Safety of Medication Administration in the Home: Should We Double Check?

Tuesday, 31 July 2012: 4:20 PM

Natalie K. Bradford, RN
Centre for Online Health, University of Queensland, Brisbane, Australia

Learning Objective 1: The learner will be able to reflect and question current accepted methods of practice in light of new technologies that offer improved safety.

Learning Objective 2: The learner will be able to identify other areas where the use of technology may offer improved safety and care to patients and families

Purpose:

With increasing pressures on hospitals, home care by visiting nurses presents a viable option for care delivery. Nurses routinely provide complex interventions at home that previously were only available in a hospital setting.  Medication errors are the most common type of error to occur with potentially serious and harmful consequences.  Double checking of medication by a second qualified clinician is recognised as the gold standard practice to prevent medication errors, and routinely used when dangerous drugs such as opioids are administered in the hopsital setting.
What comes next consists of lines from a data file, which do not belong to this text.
Lemma of_int_value n : 0 < n < 2 ^ 64 ->
  let x := binary_normalize prec emax n 0 false in
  nonneg_number x /\ scaled x = rounded n 0 loc_Exact * 2 ^ (excess n 0 - emin).
Proof.
  intros Hn. destruct n as [|p|p]; [lia| |lia]. cbv zeta. unfold binary_normalize, binary_round.
  destruct (shl_align_spec p 0 (fexp (Zpos (digits2_pos p) + 0))) as (mz & -> & Hmz).
  change (Zpos (digits2_pos p)) with (Zdigits2 (Zpos p)) in *. rewrite digits_log2, Z.add_0_r in * by done.
  set (L := Z.log2 (Zpos p)) in *. set (ez := Z.min 0 (fexp (L + 1))) in *. replace (0 - ez) with (- ez) in Hmz by lia.
  assert (Z.log2 (Zpos mz) = L - ez) as HL by (rewrite Hmz, Z.log2_mul_pow2 by lia; unfold L; lia).
  assert (emin <= ez) by (unfold ez, SpecFloat.fexp; lia).
  assert (nonneg_number (binary_round_aux prec emax false (Zpos mz) ez loc_Exact)) as NN.
  { apply (round_aux_le false _ ez loc_Exact 1 64); try lia; [split; [lia|apply Z.pow_gt_1; lia]|]. simpl.
    rewrite Hmz, Z.mul_1_l. replace (64 - ez) with (64 + - ez) by lia. rewrite Z.pow_add_r by lia.
    apply Z.mul_le_mono_nonneg_r; [apply Z.pow_nonneg|]; lia. }
  split; [done|]. rewrite round_aux_value by done.
  assert (excess (Zpos mz) ez = excess (Zpos p) 0) as EX.
  { unfold excess. rewrite !digits_log2, HL by done. fold L. replace (L - ez + 1 + ez) with (L + 1) by lia.
    rewrite Z.add_0_r. unfold ez. lia. }
  destruct (decide (ez = 0)) as [E0|E0].
  { assert (Zpos mz = Zpos p) as -> by (rewrite Hmz, E0; simpl; lia). by rewrite E0. }
  assert (excess (Zpos p) 0 = 0) as X0.
  { rewrite <- EX. unfold excess. rewrite digits_log2, HL by done. replace (L - ez + 1 + ez) with (L + 1) by lia. lia. }
  unfold rounded. rewrite EX, X0, !Z.div_1_r. unfold kept_loc. simpl. rewrite Hmz, <- Z.mul_assoc, <- Z.pow_add_r by lia.
  do 2 f_equal. lia.
Qed.

Lemma rounded_same a b : 0 < a <= b -> excess a 0 = excess b 0 -> rounded a 0 loc_Exact <= rounded b 0 loc_Exact.
Proof.
  intros Hab EN. unfold rounded. rewrite EN. set (N := excess b 0). assert (0 <= N) by (unfold N, excess; lia).
  assert (0 < 2 ^ N) by (apply Z.pow_pos_nonneg; lia).
  unfold kept_loc. destruct (N =? 0); [simpl; apply Z.div_le_mono; lia|].
  pose proof (Z.div_mod a (2 ^ N) ltac:(lia)). pose proof (Z.mod_pos_bound a (2 ^ N) ltac:(lia)).
  pose proof (Z.div_mod b (2 ^ N) ltac:(lia)). pose proof (Z.mod_pos_bound b (2 ^ N) ltac:(lia)).
  pose proof (Z.div_le_mono a b (2 ^ N) ltac:(lia) ltac:(lia)).
  pose proof (Z.pow_nonneg 2 (N - 1) ltac:(done)).
  set (qa := a / 2 ^ N) in *. set (qb := b / 2 ^ N) in *.
  assert (forall q l, q <= round_nearest_even q l <= q + 1) as RB by (intros q [|[]]; simpl; destruct (Z.even q); lia).
  pose proof (RB qa (shift_loc N a loc_Exact)). pose proof (RB qb (shift_loc N b loc_Exact)).
  destruct (decide (qa = qb)) as [Eq|Eq]; [|lia]. rewrite Eq in *.
  assert (a mod 2 ^ N <= b mod 2 ^ N) as Hrem by lia. clear -Hrem. set (ra := a mod 2 ^ N) in *. set (rb := b mod 2 ^ N) in *.
  unfold shift_loc. fold ra rb. simpl. rewrite !andb_true_r.
  destruct (Z.eqb_spec ra 0), (Z.eqb_spec rb 0), (Z.compare_spec ra (2 ^ (N - 1))), (Z.compare_spec rb (2 ^ (N - 1)));
    simpl; try destruct (Z.even qb); try lia.
Qed.

(** A rounded integer lies between powers of two around it. *)
Lemma rounded_upper a : 0 < a -> rounded a 0 loc_Exact * 2 ^ excess a 0 <= 2 ^ (Z.log2 a + 1).
Proof.
  intros Ha. pose proof (excess_int a Ha) as XA. pose proof (rounded_cases a 0 loc_Exact) as CA.
  pose proof (Z.log2_spec a Ha) as [_ LA]. pose proof (Z.log2_nonneg a).
  set (N := excess a 0) in *. set (la := Z.log2 a) in *. clearbody N la.
  assert (0 < 2 ^ N) by (apply Z.pow_pos_nonneg; lia).
  destruct (decide (N <= la + 1)) as [HN|HN]; [|lia].
  assert (2 ^ (la + 1) = 2 ^ (la + 1 - N) * 2 ^ N) as -> by (rewrite <- Z.pow_add_r by lia; f_equal; lia).
  apply Z.mul_le_mono_nonneg_r; [lia|].
  assert (a / 2 ^ N < 2 ^ (la + 1 - N)); [|lia].
  apply Z.div_lt_upper_bound; [lia|]. rewrite <- Z.pow_add_r by lia. by replace (N + (la + 1 - N)) with (Z.succ la) by lia.
Qed.
Lemma read_slice_write_disjoint m g d m' g' n :
  memory_wf m -> bytes_ok d -> write_slice m g d = Ok m' ->
  disjoint_range g (zlen d) g' (Z.of_nat n) ->
  read_slice m' g' n = read_slice m g' n.
Proof.
  intros Hwf Hd Hw Hdis. pose proof (write_slice_regions _ _ _ _ Hw) as Hr.
  destruct (write_slice_bytes _ _ _ _ Hwf Hd Hw) as [Hwf' Hb].
  apply read_slice_ext; try done. intros i Hi. rewrite Hb.
  unfold disjoint_range in Hdis. case_on; [lia|done].
Qed.

Lemma readable_sub m g n off k :
  memory_wf m -> is_ok (read_slice m g n) = true -> (off + k <= n)%nat ->
  is_ok (read_slice m (g + Z.of_nat off) k) = true.
Proof.
  intros Hwf Hr Hk. destruct k as [|k]; [done|]. destruct n as [|n]; [lia|].
  cbn [read_slice] in *.
  destruct (find_region m g (Z.of_nat (S n))) as [[p rem]|] eqn:Hf; [|done].
  apply find_region_Ok in Hf as (r & Hin & Ha & Hok & ? & ? & ->); [|done].
  unfold in_region in Ha. destruct Hok as (? & ? & ? & _).
  rewrite find_region_spec by done. rewrite (proj2 (Z.leb_gt _ _)) by lia.
  rewrite (proj2 (region_of_Some m _ r Hwf)) by (split; [done|]; unfold in_region; lia).
  cbv zeta. by rewrite (proj2 (Z.ltb_ge _ _)) by lia.
Qed.

(** A part of a range that was read reads as that part of the bytes. *)
Lemma read_slice_sub m g n bs off k :
  memory_wf m -> read_slice m g n = Ok bs -> (off + k <= n)%nat ->
  read_slice m (g + Z.of_nat off) k = Ok (slice off (off + k) bs).
Proof.
  intros Hwf Hr Hk.
  pose proof (readable_sub m g n off k Hwf ltac:(by rewrite Hr) Hk) as Ho.
  destruct (read_slice m (g + Z.of_nat off) k) as [bs'|] eqn:E; [|done].
  apply read_slice_bytes in E as (L & _ & B); [|done].
  apply read_slice_bytes in Hr as (L' & _ & B'); [|done].
  f_equal. apply list_eq. intros i. destruct (decide (i < k)%nat).
  - rewrite slice_lookup, <- B, <- B' by lia. f_equal. lia.
  - rewrite !lookup_ge_None_2; [done|rewrite length_slice; lia|lia].
Qed.

End ReadWrite.

(** ** The guest memory satisfies the interface's laws *)

Lemma is_ok_map_err {E E' A} (f : E -> E') (r : result E A) : is_ok (map_err f r) = is_ok r.
Proof. by destruct r. Qed.

Lemma map_err_Ok {E E' A} (f : E -> E') (r : result E A) a : map_err f r = Ok a <-> r = Ok a.
Proof. destruct r; simpl; naive_solver. Qed.
(* ===== verification/Queue.v ===== *)
(** * Split virtqueues

    [hitz-devices/src/virtio/queue.rs]: a virtqueue reads its descriptor table
    and available ring from guest memory and writes its used ring there.  The
    guest controls all three addresses and their contents; the definitions are
    over any [GuestMemAccess].  [while_desc] and [while_pop] are the two loop
    shapes of the device backends that consume a queue. *)

From S2P Require Import Prelude Hal Memory.

(** ** Constants and state *)

Definition VIRTQ_DESC_F_NEXT : Z := 1.
Definition VIRTQ_DESC_F_WRITE : Z := 2.
Definition MAX_QUEUE_SIZE : Z := 256.

Record VirtQueue := {
  q_size : Z;
  q_desc_gpa : Z;
  q_avail_gpa : Z;
  q_used_gpa : Z;
  last_avail_idx : Z;
  q_ready : bool;
}.

Record DescriptorChain := {
  dc_desc_gpa : Z;
  dc_queue_size : Z;
  head_idx : Z;
  next_idx : option Z;
  dc_count : Z;
}.

Record Descriptor := {
  d_gpa : Z;
  d_len : Z;
  is_device_writable : bool;
}.

#[export] Instance VirtQueue_eq_dec : EqDecision VirtQueue.
Proof. solve_decision. Defined.
#[export] Instance Descriptor_eq_dec : EqDecision Descriptor.
Proof. solve_decision. Defined.

(** ** Configuration *)

Definition queue_new (size : Z) : VirtQueue :=
  let size := if (size =? 0) || (MAX_QUEUE_SIZE <? size) then MAX_QUEUE_SIZE else size in
  {| q_size := size; q_desc_gpa := 0; q_avail_gpa := 0; q_used_gpa := 0;
     last_avail_idx := 0; q_ready := false |}.

Definition configure (q : VirtQueue) (desc avail used : Z) : VirtQueue :=
  {| q_size := q_size q; q_desc_gpa := desc; q_avail_gpa := avail; q_used_gpa := used;
     last_avail_idx := last_avail_idx q; q_ready := q_ready q |}.

Definition set_ready (q : VirtQueue) (ready : bool) : VirtQueue :=
  {| q_size := q_size q; q_desc_gpa := q_desc_gpa q; q_avail_gpa := q_avail_gpa q;
     q_used_gpa := q_used_gpa q; last_avail_idx := last_avail_idx q; q_ready := ready |}.

Definition is_ready (q : VirtQueue) : bool := q_ready q.

Definition set_size (q : VirtQueue) (size : Z) : VirtQueue :=
  if (0 <? size) && (size <=? MAX_QUEUE_SIZE) then
    {| q_size := size; q_desc_gpa := q_desc_gpa q; q_avail_gpa := q_avail_gpa q;
       q_used_gpa := q_used_gpa q; last_avail_idx := last_avail_idx q; q_ready := q_ready q |}
  else q.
In the home care setting however there is no second clinician available to double check medication. The aim of this study was to assess the feasibility of using Internet based videoconferencing to facilitate a double check at a distance.

Methods:

Following an efficacy study to establish feasibility of checking medication items using Internet video, we undertook a pilot study using laptop computers and mobile Internet. Six nurses were recruited to participate in this study, and received training on using laptop computers and mobile Internet.  The computers were taken on scheduled home visits to patient’s homes and connectivity back to a base computer located at the hospital was established at each visit.  Nurses would then use the integrated web camera in the computer to double check various items associated with the clinical care of the patient.

Results:

During the study period, over 300 items were checked.  Details of medication names, dosages and segmentations on syringes greater than 1unit were all observed accurately 100% of the time. Expiry dates and small syringes were not able to be reliably checked using this method.

Conclusion:

Patient saftey remains at the heart of nursing care.  Providing care at home should not involve a compromise of standards.  The use of technology presents and attractive option for facilitating a double check and warrants further research.